Some are more sophisticated. MessageLabs, a security company, detected a bogus email sent to at least 19 national sporting organisations that purported to be International Olympic Committee information on media plans for the Games, but was actually carrying a trojan which takes control of the PC and scans all files and networks to steal information.

Hacking, which was once the preserve of tech-savvy teenagers showing off, has turned into big business. By some estimates, organised crime represents up to 20 per cent of the global GDP, and cybercrime is the fastest-growing part of it. And as the perpetrators become more experienced, the attacks become more precise.

"There is an increase in targeted attacks on specific pieces of high-value information, whether that is directors of companies and their personal pension investments or attacking corporate networks to try to take intellectual property (IP) out of the organisation and move it to the developing world," said Chris Potter, a partner at the consultancy PricewaterhouseCoopers.

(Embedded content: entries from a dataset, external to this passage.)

(** Requests do not wait forever. When every reading of the clock is past the
    timers in [expired], a pass over the wait list, run at each yield, frees all
    requests with such a timer and leaves every other entry as it was or frees it as
    well; the other fields of an entry are kept. *)
Theorem expired_requests_released expired (s s' : ssys C) : ssys_ok s -> callbacks_quiet -> clock_past expired ->
  HandleExpiredResponseCallbacks s = Ret (tt, s') ->
  Forall2 (after_pass expired) (AckWaitList (sh s)) (AckWaitList (sh s')).
Proof.
  intros Hs Hq Hclock Hrun. pose proof (expired_loop_run expired MAX_ACKS_TO_COMEIN_AT_ANY_GIVEN_TIME 0 (AckWaitList (sh s)) Hq Hclock) as Hwp.
  destruct (wp_run _ _ _ _ _ _ Hrun (Hwp (eq_sym (proj1 (ok_acks _ Hs))) s eq_refl)) as (l' & -> & Hall). exact Hall.
Qed.

(** A clock whose readings are valid times, at least a microsecond apart. *)
Definition clock_runs (time : C -> Z) : Prop := forall c, exists now c',
  mqtt_clock c = Ret (now, c') /\ tv_valid now /\ usecs now = time c /\ time c < time c'.

(** The wait after a subscription ends. With a clock that runs, the loop that polls
    the settling timer returns after at most as many readings as there are microseconds
    left, at a time at or after the end of the timer; nothing but the clock changes. *)
Theorem settling_ends time fuel t (s : ssys C) : clock_runs time -> tv_valid (end_time t) ->
  Z.max 0 (usecs (end_time t) - time (mq s)) < Z.of_nat fuel ->
  exists c', wait_expired fuel t s = Ret (tt, Ssys (sh s) c') /\ usecs (end_time t) < time c'.
Proof.
  intros Hclock Ht. revert s. induction fuel as [|fuel IH]; intros s Hf; cbn [wait_expired];
    destruct (Hclock (mq s)) as (now & c' & Hrun & Hnow & Htime & Hlater).
  - lia.
  - rw /mbind /M_bind /on_mq Hrun has_timer_expired_spec //. case_bool_decide as Hle; [exists c'; split; [done|lia]|].
    destruct (IH (Ssys (sh s) c')) as (c2 & Hrun2 & Hc2); [cbn; lia|]. by exists c2.
Qed.
End expiry.

(** ** A simulated client

    It accepts every operation and keeps a log of them; its clock starts at 200
    seconds and advances by one at each reading. The callbacks of the application write to the log as well. *)
Module Demo.
Inductive event :=
  | Subscribed (topic : list Z) | Unsubscribed (topic : list Z) | Published (topic payload : list Z)
  | Answered (callback : Z) (status : Shadow_Ack_Status_t) | Changed (callback : Z) (pStruct : nat).
Record demo := MkDemo { log : list event; ticks : nat }.
Definition time (d : demo) : Z := 200 + Z.of_nat (ticks d).

Definition note (e : event) (d : demo) : demo := MkDemo (log d ++ [e]) (ticks d).
Definition noting (e : event) : M demo IoT_Error_t := _ ← modify (note e); mret SUCCESS.

#[global] Instance demo_mqtt : Mqtt demo := {
  mqtt_subscribe p a topic q h := on_mq (noting (Subscribed topic));
  mqtt_unsubscribe p a topic := on_mq (noting (Unsubscribed topic));
  mqtt_publish p topic m := on_mq (noting (Published topic (sm_payload m)));
  mqtt_clock := d ← get; _ ← modify (fun d => MkDemo (log d) (S (ticks d))); mret (Timeval (time d) 0) }.
#[global] Instance demo_app : ShadowApp demo := {
  action_callback f thing a st doc ctx := on_mq (modify (note (Answered f st)));
  delta_callback f v n i := on_mq (modify (note (Changed f i))) }.
#[global] Instance demo_mqtt_ok : MqttOk demo.
Proof. split; intros; apply keeps_on_mq. Qed.
#[global] Instance demo_mqtt_quiet : MqttQuiet demo.
Proof. by split; intros; intros s Hs. Qed.
#[global] Instance demo_app_ok : ShadowAppOk demo.
Proof. split; intros; apply keeps_on_mq. Qed.

Definition padded (size : nat) (text : list Z) : list Z := text ++ replicate (size - length text) 0.
Definition no_ack : ToBeReceivedAckRecord_t :=
  MkAck (replicate MAX_SIZE_CLIENT_ID_WITH_SEQUENCE 0) (replicate MAX_SIZE_OF_THING_NAME 0) SHADOW_GET None NULL true init_timer.
Definition no_sub : SubscriptionRecord_t := MkSub (replicate MAX_SHADOW_TOPIC_LENGTH_BYTES 0) 0 true false.
(** A get request for the thing "lamp" that waits for the token "dev-7". *)
Definition waiting : ToBeReceivedAckRecord_t :=
  MkAck (padded MAX_SIZE_CLIENT_ID_WITH_SEQUENCE (bytes "dev-7")) (padded MAX_SIZE_OF_THING_NAME (bytes "lamp"))
    SHADOW_GET (Some 5) NULL false (MkTimer (Timeval 100 0)).
Definition subscribed (t : ShadowAckTopicTypes_t) : SubscriptionRecord_t :=
  MkSub (padded MAX_SHADOW_TOPIC_LENGTH_BYTES (topicNameFromThingAndAction (bytes "lamp") SHADOW_GET t)) 1 false false.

The term cybercrime covers a multitude of sins. Spam campaigns and infected web pages can be used to embed spyware into end users' computers – to monitor keystrokes and steal anything from single credit card details to a large chunk of corporate data.

Or they can be used to recruit the computer into a "botnet", a network of hijacked PCs that can be used either to launch more spam, or to participate in denial of service attacks (DoS) that target a website and bombard it with traffic until it crashes.

The cyberwarfare over South Ossetia is of this type. "The computer in Aunt Ethel's back bedroom may be right now playing a role in a cyber warfare campaign," explained Graham Cluley, a senior consultant at Sophos, a security company. "We don't know for certain it is Russia attacking Georgia and vice versa, or if the attacks are sanctioned by the military, but there is clearly disruption taking place as the governments take pot shots at each other."

As internet crime has become professionalised, it has spawned a shadow economy that could be worth as much as $105bn (£55bn) every year.

"The shadow economy is very similar to the real world economy," said Maksym Schipka, a senior architect at MessageLabs. "Specialisation drives competition, and high-quality goods, and all the things that make the real world economy tick."